As you have probably figured out already, SEO stands for Search Engine Optimization. SERP means Search Engine Result Pages, ie. the page you see on e.g. Google with the results of what you just searched for. And SE, you guessed it, Search Engine, like Google, Yahoo, Bing and so on.
I’m going to assume that you already have a website or a blog, that you wish to optimize a bit and get some more hits from the Search Engines. Lets start with the first and most important rule.
Rule #1: Write content, and design your website, for your users! Do not try to “cloak”, cheat or anything else – the SE’s will pick it up and you might get punished. When you make a change or add content, always think “will my users benefit from this?” – if the answer is no, then don’t do it.
To-Do #1: The first thing you should do, is to make sure you only use one domain. Now you might think “I already do that: domain.com”. What if you type domain.com and www.domain.com into your browser, do you not end up at the same page? Yes you do (usually), but “domain.com” and “www.domain.com” is actually 2 different domains, in the eyes of the search engines. There’s alot of ways to do this, depending on the technology and webserver you are using. I’m not going to get into it here, but basically you have to set up a a so called “301 redirect” from e.g. domain.com to www.domain.com – or the other way around, if you prefer your site to be known without the “www” part. If you try to enter http://www.thuesen.biz in your browser, you will always end up at http://thuesen.biz, that’s just the way I decided to do it.
Links / URL’s
Rule #2: Never use too dynamic links. I mean, domain.com/index.php?page=about is okay, and domain.com/index.php?page=about&more=here should be okay too, but don’t put any more parameters in the URL than those two. Also be sure you link to the page correctly each time, in the above example you should never link to domain.com/index.php?more=here&page=about as you risk that some search engines will consider those as 2 seperate pages, but with the same content. That’s not good.
Even better, use links that looks static but is in fact dynamic. Like on this article you’re reading right now, powered by WordPress, you will see the URL looks static and you can’t really do anything wrong with it. If you try to enter this page by doing some swithing, ie. thuesen.biz/blog/beginners-guide…/2009/06/25 you are going to end up with an error, because that page does not exist. Another advantage of such static links, is that they offer the user an idea of what page they are going to end up at. An URL that says domain.com/pageid=123 doesn’t give any clue at all.
And finally, having actual keywords in the URL will also help you along, SEO-wise. So if your website/blog/whatever supports static links like that, use it!! If you happen to update your page manually with HTML files, make sure you name your HTML files accordingly, so it’s “contact.html” instead of “page42.html”.

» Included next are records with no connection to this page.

(* ===== verification/Recovery.v ===== *)
(** * Recovery: opening a database

    What [DB::Open] makes of a directory: a new database when there is none, and after a
    crash the database as it was.  The manifest gives the tables, and the logs that are
    not older than its log number are replayed, each into a table of level 0. *)

From S2P Require Import Prelude Status Slice Coding Format Posix Env Filename Wal SkipList Entry Iterator Memtable.
From S2P Require Import MergingIterator DBIterator Block BlockCache Options.
From S2P Require Import SSTableBuilder SSTableReader TwoLevelIterator VersionEdit Version Storage VersionSet Manifest NewManifest.
From S2P Require Import Compaction DBImpl Directory Flush Database.

#[local] Open Scope Z_scope.

(** ** Replaying a log *)

(** The largest sequence number of a log, if it is larger than [s]. *)
Definition max_seq (s : Z) (log : list MemtableEntry) : Z := foldl (fun s x => if seq x >? s then seq x else s) s log.

Lemma max_seq_le s log : s <= max_seq s log /\ Forall (fun x => seq x <= max_seq s log) log.
Proof.
  rw /max_seq. revert s; induction log as [|x log IH]; intros s; simpl; [split; [lia|constructor]|].
  destruct (IH (if seq x >? s then seq x else s)) as [H1 H2]. rw Z.gtb_ltb in H1 H2 *.
  split; [|constructor; [|done]]; revert H1; case_bool; lia.
Qed.

Lemma max_seq_bound s log b : s <= b -> Forall (fun x => seq x <= b) log -> max_seq s log <= b.
Proof.
  rw /max_seq. revert s; induction log as [|x log IH]; intros s Hs; simpl; [done|]. intros [Hx Hl]%Forall_cons.
  apply IH; [|done]. rw Z.gtb_ltb. case_bool; lia.
Qed.

Lemma replay_log_records draw log fuel r o m s ino pos w tail :
  Forall out_ok (out_of <$> log) -> log_ordered log -> Forall (fun y => Forall (fun x => seq y < seq x) log) (mem_entries m) ->
  mem_inv m -> reader_at w r ino pos -> benign w -> rest_of w ino pos = encode_log (out_of <$> log) ++ tail ->
  exists w' pos' o' m', reader_at w' r ino pos' /\ benign w' /\ rest_of w' ino pos' = tail /\
    read_frame (WalReader.fd_ r) ino w w' /\ mem_inv m' /\ mem_entries m' ≡ₚ log ++ mem_entries m /\
    DBImpl.replay_log draw (length log + fuel) r o m s w = DBImpl.replay_log draw fuel r o' m' (max_seq s log) w'.
Proof.
  revert o m s pos w; induction log as [|x log IH]; intros o m s pos w Hok Hord Hm Hinv HR Hb Hr.
  { exists w, pos, o, m. split_and!; auto; try apply HR. apply read_frame_refl. }
  rw fmap_cons in Hok Hr. apply Forall_cons in Hok as [Ho Hes]. apply StronglySorted_inv in Hord as [Hord Hx].
  rw /encode_log /= -app_assoc in Hr.
  destruct (ReadRecord_record _ _ _ _ true o _ _ _ _ _ HR Hb Ho Hr) as (w1 & pos1 & E & F & Hb1 & HR1 & Hr1).
  destruct (Add_run draw m (seq x) (type x) (user_key x) (value x) Hinv) as (m1 & Em & Hinv1 & Hp1).
  { eapply Forall_impl; [exact Hm|]. intros y Hy [_ Hs]. apply Forall_cons in Hy as [Hy _]. lia. }
  assert (Hp1' : mem_entries m1 ≡ₚ x :: mem_entries m) by (rewrite -> Hp1; by destruct x).
  destruct (IH (out_of x) m1 (if seq x >? s then seq x else s) pos1 w1) as (w2 & pos2 & o2 & m2 & HR2 & Hb2 & Hr2 & F2 & I2 & P2 & E2); auto.
  { rewrite -> Hp1'. constructor; [done|]. eapply Forall_impl; [exact Hm|]. intros y Hy. by apply Forall_cons in Hy as [_ ?]. }
  exists w2, pos2, o2, m2. split_and!; auto; [by eapply read_frame_trans|..].
  { rewrite -> P2, Hp1'. simpl. by rewrite -> Permutation_middle. }
  cbn [length Nat.add DBImpl.replay_log]. rw (bind_run _ _ w (Status.OK, out_of x) w1).
  { rw /with_fuel (bind_run _ _ _ _ _ E). done. }
  cbn iota beta. change (Status.ok Status.OK) with true. cbn iota. by rw (bind_lift _ _ _ _ Em).
Qed.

To-Do #2: Figure out what kind of system your website or blog is based upon, and if it will allow for the use of static links, like explained above. If it does, start using it from now on. If you decide to rename all your existing files/articles, make sure you put up a page with the exact same filename, but link it to the new and improved filename using a 301 Redirect. This will tell the Search Engines that the page has moved, permanently, to a new destination.
Rule #3: Do not engage in link exchange with linkfarms. Incoming links from a link farm shouldn’t be too bad, depending on who you ask, but if you link back – which is the whole idea of a link exchange – you’re most likely going to get punished by Google. The site you consider doing link exchange with, google them first. Check their PageRank, if it’s zero, I would stay away. If they’re not even indexed in Google, stay even further away. Try to keep within sites that are relevant to yours, ie. do not have link exchange with somebody selling bacon, if your website is selling used cars. If they come with a built-in bacon maker, then it’s a whole other situation – and please contact me!!
To-Do #3: Find websites/blogs that are somewhat related to your own content. See if you can get a link in there, one way or the other. Don’t cheat. Contact the webmaster, ask if he’s interesting in a link exchange. Or if it’s a blog, post a comment and link back to your own site, write something like “You can read more about that, here: [your link & site/article title]”. Don’t lie. Remember rule #1.
Once you found a place to put your link, do it right. Don’t just write “Check out my website at domain.com”. That offers no clue to the search engines about what’s on your domain. Instead, if you’re in fact selling used cars with built-in bacon, write “Used cars with bacon” and put a link on that same text, instead of having the link in the end. Like this…
Rule #4: Do not use the same title for all your pages. If you’re still selling those bacon cars, don’t name all your pages “Used cars with bacon”, ie. the title you see in your browser, should be different for each page. The search engines loves a good title tag.
To-Do #4: Make sure the <title> tag of all your pages, are different for each page. For instance, the contact page should probably say something like <title>Contact Bacon Cars for a non-binding offer</title>, and so on. Keywords in the title tag is always very important, so consider this, when you’re updating your title tags.
Okay, that should get you started with the basics of SEO. There’s so much more to it, than I’m able to explain in a single article. And most likely, even more than I’m ever going to be able to explain, but I do my best, and I hope you enjoyed reading this article. Feel free to comment. Hopefully I will be back soon with the next part of Beginners Guide to SEO.